Overview
I’m Vishal Kerai, a Senior Analyst at QVC with a background in analytics and data engineering. This portfolio documents a modern data stack I designed and built from scratch — and the thinking behind it.
The Environment I Inherited
When I joined QVC in January 2024, the analytics infrastructure was a product of its era. The flagship reports — the ones the business relied on daily — were Excel workbooks powered by VBA macros and, in some cases, ActiveX controls for interactivity. ActiveX was sunsetted years ago and is now a security risk; those reports are actively being replaced.
The broader stack looked like this:
- Oracle — the transactional source database
- Hyperion — an OLAP layer for scheduling extracts to network drives. Support ended years ago, with stability limitations
- Excel + Power Query — the analytics platform. Analysts connected to Oracle via ODBC, linked to Hyperion extracts and business spreadsheets, transformed in Power Query, and built pivots
- 16GB laptops — where it all ran, often from home over slow VPN connections
It worked. People delivered insights, built dashboards, ran the business. But there were constraints around speed, reliability, and maintainability.
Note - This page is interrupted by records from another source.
(* ===== verification/ImageConverter.v ===== *)
(** The conversion of matrices to images for the screen
    (plvgui/ImageConverter.cpp). *)
From Stdlib Require Import Floats.SpecFloat.
From S2P Require Export Prelude.

(** ** Matrices

    [ci_data] are the words from [data] on, of the width of the depth; the bits
    of a float are a word of 32 bits.  [ci_step] is in bytes. *)
Inductive CvDepth := Depth8U | Depth8S | Depth16U | Depth16S | Depth32S | Depth32F | Depth64F.
Record CvImage := mkCvImage {
  ci_depth : CvDepth; ci_channels : Z; ci_rows : Z; ci_cols : Z; ci_step : Z; ci_data : list Z
}.
#[export] Instance CvDepth_eq_dec : EqDecision CvDepth.
Proof. solve_decision. Defined.

(** CvMatData::depthToString *)
Definition depth_name (d : CvDepth) : string :=
  match d with
  | Depth8U => "CV_8U" | Depth8S => "CV_8S" | Depth16U => "CV_16U" | Depth16S => "CV_16S"
  | Depth32S => "CV_32S" | Depth32F => "CV_32F" | Depth64F => "CV_64F"
  end.

(** [cvImgData[ i ]] *)
Definition word (data : list Z) (i : Z) : outcome Z :=
  if bool_decide (i < 0) then Abort OutOfRange
  else match data !! Z.to_nat i with Some v => Ok v | None => Abort OutOfRange end.

(** ** Floats

    The bits of a [float], and [(int)( f * 255.0f )]: a value that an [int]
    cannot hold is undefined behaviour. *)
Definition float_of_bits (b : Z) : spec_float :=
  let s := Z.testbit b 31 in
  let e := Z.land (Z.shiftr b 23) 255 in
  let m := Z.land b (2 ^ 23 - 1) in
  if bool_decide (e = 255) then (if bool_decide (m = 0) then S754_infinity s else S754_nan)
  else if bool_decide (e = 0) then match m with Zpos p => S754_finite s p (-149) | _ => S754_zero s end
  else match m + 2 ^ 23 with Zpos p => S754_finite s p (e - 150) | _ => S754_nan end.

Definition float_255 : spec_float := S754_finite false 16711680 (-16).

Definition int_of_float (f : spec_float) : outcome Z :=
  match f with
  | S754_zero _ => Ok 0
  | S754_finite s m e =>
      let a := if bool_decide (0 ≤ e) then Zpos m * 2 ^ e else Zpos m / 2 ^ (- e) in
      let v := if s then - a else a in
      if bool_decide (- 2 ^ 31 ≤ v) && bool_decide (v < 2 ^ 31) then Ok v else Abort UndefinedBehaviour
  | S754_infinity _ | S754_nan => Abort UndefinedBehaviour
  end.
Definition scaled_float (bits : Z) : outcome Z := int_of_float (SFmul 24 128 (float_of_bits bits) float_255).

(** ** QImage *)
Inductive QFormat := Format_Indexed8 | Format_RGB32 | Format_ARGB32_Premultiplied.
Record QImage := mkQImage {
  qi_format : QFormat; qi_width : Z; qi_height : Z;
  qi_pixels : list (list Z);         (** by rows *)
  qi_colorTable : list Z
}.

Definition qRgb (r g b : Z) : Z :=
  Z.lor (Z.shiftl 255 24) (Z.lor (Z.shiftl (Z.land r 255) 16) (Z.lor (Z.shiftl (Z.land g 255) 8) (Z.land b 255))).

(** [colorTable[ i ] = qRgb( i, i, i )] *)
Definition gray_table : list Z := (λ i, qRgb i i i) <$> seqZ 0 256.

(** ** The loops

    [for( x = 0; x < cols; ++x )] and [for( y = 0; y < rows; ++y )], with an
    index or a pointer that goes on to the next element or line. *)
Fixpoint scan {A} (body : Z → outcome A) (next : Z → Z) (n : nat) (i : Z) : outcome (list A) :=
  match n with
  | O => mret []
  | S n' => a ← body i ; l ← scan body next n' (next i) ; mret (a :: l)
  end.
(** [cvIndex += advance] and [cvLineStart += step] on an [int] *)
Definition int_plus (d i : Z) : Z := i32 (i + d).

(** The loop of CV_8UC1 moves a pointer and copies whole lines. *)
Definition copy_line (data : list Z) (cols : nat) (offset : Z) : outcome (list Z) :=
  if bool_decide (Z.to_nat offset + cols ≤ length data)%nat
  then mret (take cols (drop (Z.to_nat offset) data)) else Abort OutOfRange.
Definition copy_lines (m : CvImage) : outcome (list (list Z)) :=
  scan (copy_line (ci_data m) (Z.to_nat (ci_cols m))) (λ p, p + ci_step m) (Z.to_nat (ci_rows m)) 0.
(** The loops of the other cases. *)
Definition scan_image (pixel : Z → outcome Z) (advance step : Z) (m : CvImage) : outcome (list (list Z)) :=
  scan (scan pixel (int_plus advance) (Z.to_nat (ci_cols m))) (int_plus step) (Z.to_nat (ci_rows m)) 0.

(** What each loop makes of the words at [cvIndex]. *)
Definition uchar (v : Z) : Z := v mod 2 ^ 8.
Definition int16 (v : Z) : Z := (v + 2 ^ 15) mod 2 ^ 16 - 2 ^ 15.
Definition gray (value : Z → outcome Z) (data : list Z) (i : Z) : outcome Z := v ← word data i ; value v.
Definition gray_16U (v : Z) : outcome Z := mret (uchar (Z.shiftr v 8)).
Definition gray_32F (bits : Z) : outcome Z := v ← scaled_float bits ; mret (uchar v).
Definition colour (value : Z → outcome Z) (data : list Z) (i : Z) : outcome Z :=
  b ← word data i ; blue ← value b ;
  g ← word data (i32 (i + 1)) ; green ← value g ;
  r ← word data (i32 (i + 2)) ; red ← value r ;
  mret (qRgb red green blue).

(** ** cvMatToQImage *)
Definition indexed8 (m : CvImage) (pixels : list (list Z)) : QImage :=
  mkQImage Format_Indexed8 (ci_cols m) (ci_rows m) pixels gray_table.
Definition rgb32 (m : CvImage) (pixels : list (list Z)) : QImage :=
  mkQImage Format_RGB32 (ci_cols m) (ci_rows m) pixels [].

Section converter.
Context (number : Z → string).

Definition not_supported (m : CvImage) : string :=
  "Conversion not supported: depth " +:+ depth_name (ci_depth m) +:+ " and number of channels is " +:+ number (ci_channels m).

(** The case CV_16S has no [break]: what it converts is thrown away, and the
    image is converted as if it had three channels. *)
Definition cvMatToQImage (m : CvImage) : outcome QImage :=
  let step16 := i32 (ci_step m / 2) in
  let step32 := i32 (ci_step m / 4) in
  let data := ci_data m in
  match ci_depth m, ci_channels m with
  | Depth8U, 1 => ls ← copy_lines m ; mret (indexed8 m ls)
  | Depth8U, 3 => ls ← scan_image (colour mret data) 3 (ci_step m) m ; mret (rgb32 m ls)
  | Depth16U, 1 => ls ← scan_image (gray gray_16U data) 1 step16 m ; mret (indexed8 m ls)
  | Depth16U, 3 => ls ← scan_image (colour mret data) 3 step16 m ; mret (rgb32 m ls)
  | Depth16S, 1 =>
      _ ← scan_image (gray gray_16U data) 1 step16 m ;
      ls ← scan_image (colour (λ v, mret (int16 v)) data) 3 step16 m ;
      mret (mkQImage Format_RGB32 (ci_cols m) (ci_rows m) ls gray_table)
  | Depth16S, 3 => ls ← scan_image (colour (λ v, mret (int16 v)) data) 3 step16 m ; mret (rgb32 m ls)
  | Depth32F, 1 => ls ← scan_image (gray gray_32F data) 1 step32 m ; mret (indexed8 m ls)
  | Depth32F, 3 => ls ← scan_image (colour scaled_float data) 3 step32 m ; mret (rgb32 m ls)
  | _, _ => Throw (StdRuntimeError (not_supported m))
  end.

(** [draw]: white, with the message in black over it. *)
Context (draw : string → Z → Z → list (list Z)).
Definition message_image (msg : string) (m : CvImage) : QImage :=
  mkQImage Format_ARGB32_Premultiplied (ci_cols m) (ci_rows m) (draw msg (ci_cols m) (ci_rows m)) [].
Definition cvMatToQImageNoThrow (m : CvImage) : outcome QImage :=
  match cvMatToQImage m with
  | Throw (StdRuntimeError e) =>
      mret (message_image ("plvgui::ImageConverter failed to convert cv::Mat to QImage with error: " +:+ e) m)
  | Throw _ => Abort UnexpectedException
  | r => r
  end.

(** What is emitted. *)
Inductive converter_signal := converted (img : QImage) (id : Z) | convertedList (imgs : list QImage) (id : Z).
Definition convert (m : CvImage) (id : Z) : outcome converter_signal :=
  img ← cvMatToQImageNoThrow m ; mret (converted img id).
Fixpoint convert_all (l : list CvImage) : outcome (list QImage) :=
  match l with
  | [] => mret []
  | m :: l' => img ← cvMatToQImageNoThrow m ; imgs ← convert_all l' ; mret (img :: imgs)
  end.
Definition convertList (l : list CvImage) (id : Z) : outcome converter_signal :=
  imgs ← convert_all l ; mret (convertedList imgs id).
End converter.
Why I Built Something Different
When I hit the limitations — Excel row limits, day-long rebuilds, no version control — I reached for what I knew: Python and SQL. Six months of exploration led me to dbt, DuckDB, and a local-first approach that worked within existing infrastructure rather than waiting for cloud approvals.
The full story is in The Journey.
What I Built
A modern analytics platform that consolidates data from Oracle, Azure Blob Storage, and SharePoint into a unified, version-controlled data warehouse powered by DuckDB and dbt.
Impact
Pipeline runtime: 1 day → 20 minutes. What used to crash my laptop now runs reliably every morning. 100+ dbt models serve 4 international markets (UK, DE, IT, JP), with ~50 stakeholders consuming Tableau reports built on this foundation.
Architecture at a Glance
flowchart LR subgraph Sources Azure[Azure Blob] Oracle[(Oracle)] SharePoint[SharePoint] end subgraph Ingestion Python[Python Pipelines] end subgraph Storage Parquet[Parquet Lake] DuckDB[(DuckDB)] end subgraph Transform DBT[dbt Models] end subgraph Serve Tableau[Tableau Server] end subgraph Orchestrate Dagster{Dagster} end Azure --> Python Oracle --> Python SharePoint --> Python Python --> Parquet Parquet --> DuckDB DuckDB --> DBT DBT --> Tableau Dagster -.-> Python Dagster -.-> DBT Dagster -.-> Tableau
Sources:
- Oracle — Legacy transactional database. Sales, inventory, customer data. Slow to query directly for large datasets.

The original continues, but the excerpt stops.